Execution, Delivery and Performance by Parent Sample Clauses

The 'Execution, Delivery and Performance by Parent' clause establishes that the parent company has the legal authority and capacity to enter into, execute, deliver, and fulfill its obligations under the agreement. In practice, this clause typically requires the parent to confirm that all necessary corporate actions, such as board approvals or shareholder consents, have been obtained and that the agreement is binding and enforceable against it. This ensures that the parent company is fully accountable for its commitments, thereby providing assurance to the other party that the agreement is valid and enforceable, and mitigating the risk of later disputes over the parent’s authority or ability to perform.
Execution, Delivery and Performance by Parent. The execution, delivery and performance of this Agreement and the consummation of the transactions contemplated hereby have been duly and validly authorized by the Board of Directors of Parent, and Parent has taken all other actions required by law, its Amended and Restated Articles of Incorporation and its Bylaws to consummate the transactions contemplated by this Agreement. This Agreement constitutes the valid and binding obligations of Parent and is enforceable in accordance with its terms, except as enforceability may be subject to bankruptcy, insolvency, reorganization, moratorium or other similar laws relating to or affecting creditors' rights generally.
Execution, Delivery and Performance by Parent. The execution, delivery and performance of this Agreement and the consummation of the transactions contemplated hereby have been duly and validly authorized by the Board of Directors of Parent, and Parent has taken all other actions required by Law and its organizational documents to consummate the transactions contemplated by this Agreement.
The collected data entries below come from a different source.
(** * Directory navigator of staging_setup_utility.py

    Shallow embedding of [FileSystemNavigator] (populate_root,
    _populate_directory, navigate_to_directory, navigate_back) and of the
    parts of [SystemUtilityGUI] that drive it (_on_double_click, copy_file,
    cut_paste_file).

    Modelling choices:
    - the file system is a record of two functions: [isdir] ([os.path.isdir])
      and [scandir] ([os.scandir]) which either yields the entries in on-disk
      order or raises [PermissionError] or another exception with a message;
    - [os.path] is [posixpath] ([dirname], [basename], [join]);
    - a Python [str] is a Rocq [string] read as a sequence of code points
      U+0000..U+00FF (one [ascii] per code point, so string comparison is
      Python's code-point order); [str.lower], [str.isspace], [str.split]
      and [str.strip] follow Python on that range, and text with code
      points above U+00FF is not modelled;
    - the ttk tree view is the list of its top-level items, each with the
      iid that [insert] allocated; [tag_configure] calls only change colours
      and are not modelled;
    - Python's [sorted] is a stable sort; [stable_sort] is a stable
      insertion sort, which gives the same list for the same key. *)

From Stdlib Require Import String Ascii List Bool Arith Lia Sorting.Permutation
  Sorting.Sorted Structures.OrdersEx Classes.RelationClasses.
Import ListNotations.
Open Scope list_scope.
Open Scope string_scope.

(** ** Strings and [posixpath] *)

Definition slash : ascii := "/"%char.

Definition is_slash (c : ascii) : bool := Ascii.eqb c slash.

Fixpoint take_while {A} (p : A -> bool) (l : list A) : list A :=
  match l with
  | [] => []
  | x :: xs => if p x then x :: take_while p xs else []
  end.

Fixpoint drop_while {A} (p : A -> bool) (l : list A) : list A :=
  match l with
  | [] => []
  | x :: xs => if p x then drop_while p xs else l
  end.

(** [p[:i]] and [p[i:]] with [i = p.rfind('/') + 1]. *)
Definition split_at_last_slash (p : string) : list ascii * list ascii :=
  let r := rev (list_ascii_of_string p) in
  (rev (drop_while (fun c => negb (is_slash c)) r),
   rev (take_while (fun c => negb (is_slash c)) r)).
(** The loop over the selection, started at offset [y_pos]: the [i]-th
    texture is applied at [y_pos + 250 * i], other assets do nothing. *)
Lemma place_assets_from material assets y_pos w :
  for_each_with assets y_pos (place_asset material) w =
  (for_each
     (imap (fun i asset => (get_path_name asset, y_pos + 250 * Z.of_nat i))
        (textures_of assets))
     (fun call => apply_texture material call.1 call.2);;
   mret (y_pos + 250 * Z.of_nat (length (textures_of assets)))) w.
Proof.
  revert y_pos w. induction assets as [|asset assets IH]; intros y_pos w.
  - simpl. rewrite bind_unfold, !ret_unfold. do 2 f_equal. lia.
  - rewrite for_each_with_cons, bind_unfold. unfold textures_of.
    destruct (decide (get_class asset = Texture)) as [Hc|Hc].
    + rewrite filter_cons_True, imap_cons, for_each_cons by done.
      rewrite place_asset_texture, !bind_unfold by done. simpl fst; simpl snd.
      replace (y_pos + 250 * Z.of_nat 0) with y_pos by lia.
      destruct (apply_texture material (get_path_name asset) y_pos w)
        as [[[]|e] w1]; [|done].
      rewrite ret_unfold. cbv beta iota. rewrite IH, !bind_unfold.
      fold (textures_of assets).
      rewrite (imap_ext _
        ((fun i a => (get_path_name a, y_pos + 250 * Z.of_nat i)) ∘ S)).
      * destruct (for_each _ _ w1) as [[[]|e] w2]; [|done].
        rewrite !ret_unfold. do 2 f_equal. rewrite length_cons. lia.
      * intros i a _. unfold compose. f_equal. lia.
    + rewrite filter_cons_False by done.
      rewrite place_asset_other, ret_unfold by done. cbv beta iota. apply IH.
Qed.

Lemma sample_positions_app (rs1 rs2 : list Request) :
  sample_positions (rs1 ++ rs2) = sample_positions rs1 ++ sample_positions rs2.
Proof. apply omap_app. Qed.

Lemma execute_samples action material sampler y_pos w :
  sample_positions (log (execute action material sampler y_pos w).2) =
  sample_positions (log w).
Proof.
  destruct action as [out prop|out prop scale|prop value|ty]; simpl;
    try destruct material; simpl;
    rewrite ?sample_positions_app; simpl; by rewrite ?app_nil_r.
Qed.

Lemma run_actions_samples acts material sampler y_pos w :
  sample_positions (log (run_actions acts material sampler y_pos w).2) =
  sample_positions (log w).
Proof.
  revert w. induction acts as [|a acts IH]; intros w; [done|].
  rewrite run_actions_cons, bind_unfold.
  pose proof (execute_samples a material sampler y_pos w) as He.
  destruct (execute a material sampler y_pos w) as [[[]|e] w1]; [|done].
  by rewrite IH.
Qed.

(** Every call of [apply_texture], failed or not, creates one texture
    sample, at [(-500, y_pos)]. *)
Lemma apply_texture_samples material texture_name y_pos w :
  sample_positions (log (apply_texture material texture_name y_pos w).2) =
  sample_positions (log w) ++ [(-500, y_pos)].
Proof.
  rewrite apply_texture_unfold, bind_unfold, sample_texture_run. cbv beta iota.
  rewrite bind_unfold.
  destruct (getitem _ 1 _) as [[suffix|e] w1] eqn:Hget.
  - assert (w1 = (Build_World (registry w) (selected w) (S (expressions w))
        (log w ++ [ReqCreateMaterialExpression
             material MaterialExpressionTextureSample (-500) y_pos;
           ReqSetExpressionProperty (expressions w) "texture"
             (VObject (registry w !! texture_name))]))) as ->.
    { unfold getitem in Hget. by destruct (_ !! 1%nat); injection Hget. }
    rewrite run_actions_samples. simpl. by rewrite sample_positions_app.
  - unfold getitem in Hget. destruct (_ !! 1%nat); injection Hget as _ <-;
      simpl; by rewrite sample_positions_app.
Qed.

Lemma apply_texture_some_ok m texture_name y_pos w :
  Str.contains "_" texture_name = true →
  (apply_texture (Some m) texture_name y_pos w).1 = Ok ().
Proof.
  intros Hname. destruct (getitem_suffix texture_name w Hname) as
    (before & suffix & _ & _ & Hsplit & _).
  rewrite (apply_texture_suffix _ _ _ _ _ _ Hsplit), bind_unfold,
    sample_texture_run.
  apply run_actions_some.
Qed.

Lemma apply_texture_extends material texture_name y_pos w :
  extends w (apply_texture material texture_name y_pos w).2.
Proof.
  assert (extends w (sample_texture material texture_name y_pos w).2) as Hs.
  { rewrite sample_texture_run. repeat split; simpl; [lia|by eexists]. }
  destruct (Str.contains "_" texture_name) eqn:Hname.
  - destruct (getitem_suffix texture_name w Hname) as
      (before & suffix & _ & _ & Hsplit & _).
    rewrite (apply_texture_suffix _ _ _ _ _ _ Hsplit), bind_unfold.
    destruct (sample_texture _ _ _ w) as [[sampler|e] w1] eqn:Hrun; [|done].
    eapply extends_trans; [exact Hs|apply run_actions_extends].
  - by rewrite apply_texture_malformed.
Qed.

Lemma place_assets_ok m assets y_pos w :
  (∀ asset, asset ∈ assets → get_class asset = Texture →
     Str.contains "_" (get_path_name asset) = true) →
  ∃ y_pos' w',
    for_each_with assets y_pos (place_asset (Some m)) w = (Ok y_pos', w') ∧
    extends w w'.
Proof.
  revert y_pos w. induction assets as [|asset assets IH]; intros y_pos w Hnames.
  - exists y_pos, w. split; [done|apply extends_refl].
  - rewrite for_each_with_cons, bind_unfold.
    destruct (decide (get_class asset = Texture)) as [Hc|Hc].
    + rewrite place_asset_texture, bind_unfold by done.
      pose proof (apply_texture_some_ok m (get_path_name asset) y_pos w
        (Hnames asset ltac:(by left) Hc)) as Hok.
      pose proof (apply_texture_extends (Some m) (get_path_name asset) y_pos w) as Hext.
      destruct (apply_texture _ _ _ w) as [[[]|e] w1]; [|done].
      rewrite ret_unfold. cbv beta iota.
      destruct (IH (y_pos + 250) w1) as (y' & w' & Hrun & Hext').
      { intros a Ha. apply Hnames. by right. }
      exists y', w'. split; [done|]. by eapply extends_trans.
    + rewrite place_asset_other, ret_unfold by done. cbv beta iota.
      apply IH. intros a Ha. apply Hnames. by right.
Qed.

Lemma place_assets_samples material assets y_pos w y_pos' w' :
  for_each_with assets y_pos (place_asset material) w = (Ok y_pos', w') →
  sample_positions (log w') =
  sample_positions (log w) ++
  imap (fun i _ => (-500, y_pos + 250 * Z.of_nat i)) (textures_of assets).
Proof.
  revert y_pos w. induction assets as [|asset assets IH]; intros y_pos w.
  - intros [= _ <-]. by rewrite app_nil_r.
  - rewrite for_each_with_cons, bind_unfold. unfold textures_of.
    destruct (decide (get_class asset = Texture)) as [Hc|Hc].
    + rewrite filter_cons_True, imap_cons by done.
      rewrite place_asset_texture, bind_unfold by done.
      pose proof (apply_texture_samples material (get_path_name asset) y_pos w) as Hs.
      destruct (apply_texture _ _ _ w) as [[[]|e] w1]; [|done].
      simpl in Hs. rewrite ret_unfold. cbv beta iota. intros Hrun%IH.
      rewrite Hrun, Hs, <- (assoc_L (++)). f_equal. simpl. f_equal.
      * f_equal. lia.
      * apply imap_ext. intros i a _. unfold compose. f_equal. lia.
    + rewrite filter_cons_False by done.
      rewrite place_asset_other, ret_unfold by done. cbv beta iota. apply IH.
Qed.

Lemma finish_some m w :
  finish (Some m) w =
  (Ok (),
   {| registry := registry w; selected := selected w;
      expressions := expressions w;
      log := log w ++ [ReqRecompileMaterial (Some m);
                       ReqSaveAsset (get_path_name m) true;
                       ReqOpenEditorForAssets [Some m]] |}).
Proof.
  unfold finish. cbv [mbind M_bind mret M_ret
    MaterialEditingLibrary.recompile_material material_get_path_name
    EditorAssetLibrary.save_asset AssetToolsHelpers.get_asset_tools
    AssetTools.open_editor_for_assets request
    registry selected expressions log].
  by rewrite <- !(assoc_L (++)).
Qed.

Section create_material_from_textures.
Context `{Editor}.

Lemma create_empty_material_frame name w :
  selected (create_empty_material name w).2 = selected w ∧
  expressions (create_empty_material name w).2 = expressions w ∧
  sample_positions (log (create_empty_material name w).2) =
    sample_positions (log w).
Proof.
  rewrite create_empty_material_unfold.
  destruct (registry w !! _) as [asset|]; [done|].
  rewrite bind_unfold. destruct (getitem _ 0 w) as [[path|e] w1] eqn:H0.
  - assert (w1 = w) as ->.
    { unfold getitem in H0. by destruct (_ !! 0%nat); injection H0. }
    rewrite bind_unfold. destruct (getitem _ 1 w) as [[asset_name|e] w1] eqn:H1.
    + assert (w1 = w) as ->.
      { unfold getitem in H1. by destruct (_ !! 1%nat); injection H1. }
      simpl. rewrite sample_positions_app. simpl. by rewrite app_nil_r.
    + unfold getitem in H1. by destruct (_ !! 1%nat); injection H1 as _ <-.
  - unfold getitem in H0. by destruct (_ !! 0%nat); injection H0 as _ <-.
Qed.

Lemma create_material_from_textures_unfold name w :
  create_material_from_textures name w =
  (material ← create_empty_material name;
   for_each_with (selected w) 0 (place_asset material);;
   finish material) w.
Proof.
  unfold create_material_from_textures. rewrite !bind_unfold.
  pose proof (create_empty_material_frame name w) as (Hsel & _).
  destruct (create_empty_material name w) as [[material|e] w1]; [|done].
  simpl in Hsel. rewrite bind_unfold.
  change (EditorUtilityLibrary.get_selected_assets w1)
    with (Ok (selected w1), w1).
  cbv beta iota. by rewrite Hsel.
Qed.

End create_material_from_textures.

(** C4.  [create_material_from_textures] applies the selected textures in
    selection order, the [i]-th of them (counting from 0, textures only)
    at the vertical offset [250 * i]; accordingly, when the run succeeds,
    the texture samples it has created sit at [(-500, 0)], [(-500, 250)],
    [(-500, 500)] and so on, one per selected texture. *)
Theorem create_material_from_textures_layout `{Editor} name w :
  create_material_from_textures name w =
    (material ← create_empty_material name;
     for_each (layout (textures_of (selected w)))
       (fun call => apply_texture material call.1 call.2);;
     finish material) w ∧
  (∀ i asset, textures_of (selected w) !! i = Some asset →
     layout (textures_of (selected w)) !! i =
     Some (get_path_name asset, 250 * Z.of_nat i)) ∧
  (∀ w', create_material_from_textures name w = (Ok (), w') →
     sample_positions (log w') =
     sample_positions (log w) ++
     imap (fun i _ => (-500, 250 * Z.of_nat i)) (textures_of (selected w))).
Proof.
  split_and!.
  - rewrite create_material_from_textures_unfold, !bind_unfold.
    destruct (create_empty_material name w) as [[material|e] w1]; [|done].
    rewrite !bind_unfold, place_assets_from, bind_unfold. unfold layout.
    rewrite (imap_ext _
      (fun i asset => (get_path_name asset, 250 * Z.of_nat i)))
      by (intros; f_equal; lia).
    by destruct (for_each _ _ w1) as [[[]|e] w2].
  - intros i asset Hi. unfold layout. by rewrite list_lookup_imap, Hi.
  - intros w'. rewrite create_material_from_textures_unfold, bind_unfold.
    pose proof (create_empty_material_frame name w) as (_ & _ & Hs1).
    destruct (create_empty_material name w) as [[material|e] w1]; [|done].
    simpl in Hs1. rewrite bind_unfold.
    destruct (for_each_with _ _ _ w1) as [[y|e] w2] eqn:Hloop; [|done].
    apply place_assets_samples in Hloop.
    destruct material as [m|]; [|done].
    rewrite finish_some. intros [= <-]. simpl.
    rewrite sample_positions_app, Hloop, Hs1. simpl. by rewrite app_nil_r.
Qed.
Related to Execution, Delivery and Performance by Parent

  • Execution, Delivery and Performance The execution, delivery and performance of this Agreement and the documents or instruments required under this Agreement will not violate any provision of any existing law or regulation binding on the Manager, or any order, judgment, award or decree of any court, arbitrator or governmental authority binding on the Manager, or the governing instruments of, or any securities issued by, the Manager or of any mortgage, indenture, lease, contract or other agreement, instrument or undertaking to which the Manager is a party or by which the Manager or any of its assets may be bound, the violation of which would have a material adverse effect on the business operations, assets or financial condition of the Manager and its subsidiaries, taken as a whole, and will not result in, or require, the creation or imposition of any lien on any of its property, assets or revenues pursuant to the provisions of any such mortgage indenture, lease, contract or other agreement, instrument or undertaking.

  • Delivery and Performance All work performed under contracts or task orders will be at the highest quality applicable and delivered according to Statement of Objectives (SOO), Statement of Works (SOW), or Performance Work Statements (PWS). The Contractor must deliver and perform according to the requirements of the contract or task order, and may be denied further work for substandard performance. The Government may include deliveries or performance requirements, such as (1) optional clauses, (2) agency clauses, or (3) specific clauses, in a contract or task order.

  • Payment and Performance of Obligations Pay and perform all material Obligations under this Agreement and the other Loan Documents, and pay or perform (a) all taxes, assessments and other governmental charges that may be levied or assessed upon it or any of its property, and (b) all other indebtedness, obligations and liabilities in accordance with customary trade practices; except to the extent that IPT or the Borrower is contesting any item described in clauses (a) or (b) of this Section 7.5 in good faith and is maintaining adequate reserves with respect thereto in accordance with GAAP.

  • Accuracy of Representations and Performance of Covenants The representations and warranties made by the Company in this Agreement were true when made and shall be true as of the Closing Date (except for changes therein permitted by this Agreement) with the same force and effect as if such representations and warranties were made at and as of the Closing Date. Additionally, the Company shall have performed and complied with all covenants and conditions required by this Agreement to be performed or complied with by the Company.

  • Guaranty of Payment and Performance Guarantor’s obligations under this Guaranty constitute an unconditional guaranty of payment and performance and not merely a guaranty of collection.